Within a single zone, it would be the same price to take the bus, metro, REM, train or paratransit – or a combination of these modes. So in terms of cost, taking the REM would be equivalent to taking the bus or metro.
2 - The proposed fare schedule
“How much will it cost to take the REM?”
From the start of the project, this has been one of the public’s most frequently asked questions! The answer lies in the ARTM’s proposal.
The ARTM proposes a very simple fare schedule, one in which the REM would be integrated at the same level as all other transit modes. To find out how much your monthly pass for the REM would cost, you will need to take into account your origin and destination zones.

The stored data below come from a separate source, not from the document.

(* ===== verification/DraftGraph.v ===== *)
(** * DraftGraph: from a submitted definition to a stored snapshot

    [flow_graph_draft_validator.py] (the DRAFT to VALIDATED step),
    [graph_node_config.py] (the schema of each node type) and
    [flow_graph_compiler.py] (the snapshot and its hash).

    Parameters of the model: the pyparsing grammar ([parse_string]), Python's
    [ast.parse] ([ast_parse]), pydantic's [model_validate] per schema class, and
    the SHA-256 digest of the printed snapshot. *)

From S2P Require Import Prelude.
From S2P Require Import Errors.
From S2P Require Import PyValue.
From S2P Require Import EdgeEvaluator.
From S2P Require Import ConditionEvaluator.
From S2P Require Import GraphSearch.
From S2P Require Import Sorting.
From S2P Require Import FlowGraph.

(** ** Node configuration schemas *)

Inductive schema_class : Type :=
  | LlmNodeConfigWrapperSchema
  | QueryClarifierNodeConfigSchema
  | ModerationNodeConfigSchema
  | MemoryCommitNodeConfigSchema
  | ContextSummarizerNodeConfigSchema
  | ToolExecutorNodeConfigSchema.

(** The table [type_to_schema] of [validate_node_config]. *)
Definition type_to_schema (node_type : string) : option schema_class :=
  if is_in node_type ["IntentClassifier"; "ToolResolver"; "ToolInputFiller";
                      "ResponseBuilder"; "HumanFallback"]
  then Some LlmNodeConfigWrapperSchema
  else if String.eqb node_type "QueryClarifier" then Some QueryClarifierNodeConfigSchema
  else if String.eqb node_type "ContentModeration" then Some ModerationNodeConfigSchema
  else if String.eqb node_type "MemoryCommitNode" then Some MemoryCommitNodeConfigSchema
  else if String.eqb node_type "ContextSummarizer" then Some ContextSummarizerNodeConfigSchema
  else if String.eqb node_type "ToolExecutor" then Some ToolExecutorNodeConfigSchema
  else None.

Section draft.
Variable parse_string : string -> option ast.
Variable ast_parse : string -> option pyast.
Variable same : pyval -> pyval -> bool.
Variable model_validate : schema_class -> pydict -> bool.

(** [validate_node_config]. *)
Definition validate_node_config (node_type : string) (cfg : option pydict) : res exc unit :=
  match cfg with
  | None => Ok tt
  | Some c =>
      match type_to_schema node_type with
      | None => Ok tt
      | Some schema => raise_if (negb (model_validate schema c)) PydanticValidationError
      end
  end.

(** [_validate_node_configs]: pydantic's error becomes a domain error. *)
Definition _validate_node_configs (d : FlowGraphDefinition) : res exc unit :=
  for_each (fun kv =>
    match validate_node_config (type kv.2) (config kv.2) with
    | Err PydanticValidationError => Err (dve "node_config_invalid")
    | r => r
    end) (nodes d).

(** [_validate_edge_syntax]. *)
Definition _validate_edge_syntax (es : list FlowGraphEdge) : res exc unit :=
  for_each (fun e => let! _ := compile_condition parse_string (condition e) in Ok tt) es.

(** [by_from[edge.from_node].append(edge)] on the insertion-ordered
    [defaultdict]. *)
Fixpoint group_add (groups : list (string * list FlowGraphEdge)) (e : FlowGraphEdge) :
    list (string * list FlowGraphEdge) :=
  match groups with
  | [] => [(from_node e, [e])]
  | (k, l) :: g =>
      if String.eqb k (from_node e) then (k, l ++ [e]) :: g else (k, l) :: group_add g e
  end.

Definition by_from (es : list FlowGraphEdge) : list (string * list FlowGraphEdge) :=
  fold_left group_add es [].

Scenarios (based on the currently proposed schedule, without accounting for inflation)
- You take the REM at the Brossard station and you work on Montréal’s West Island at the Fairview-Pointe-Claire station. Your monthly fare would be : Origin – zone 2 / Destination – zone 1 = $144
- You’re a professor at UQÀM and you live in Deux-Montagnes. You plan on taking the REM and the metro to get to work each day. Your monthly pass would cost : Origin – zone 3 / Destination – zone 1 = $176
- You take paratransit, the metro and the REM on a regular basis and you make trips around the island of Montréal. Your monthly pass would be $90, since you’re remaining within zone 1.
The price of a single ticket within one zone is set at $3.50. Discussions are ongoing regarding the price of a single ticket to travel from one zone to another.
3 - How can the public express its opinions on public transit fares?
Until October 8, 2020, you can:
- Share ideas by submitting proposals in the suggestion box on the ARTM website.
- Share your thoughts on the four key principles of the fare reform via the digital consultation.
You also have until October 5 to submit a brief. Briefing sessions will begin on October 16, 2020.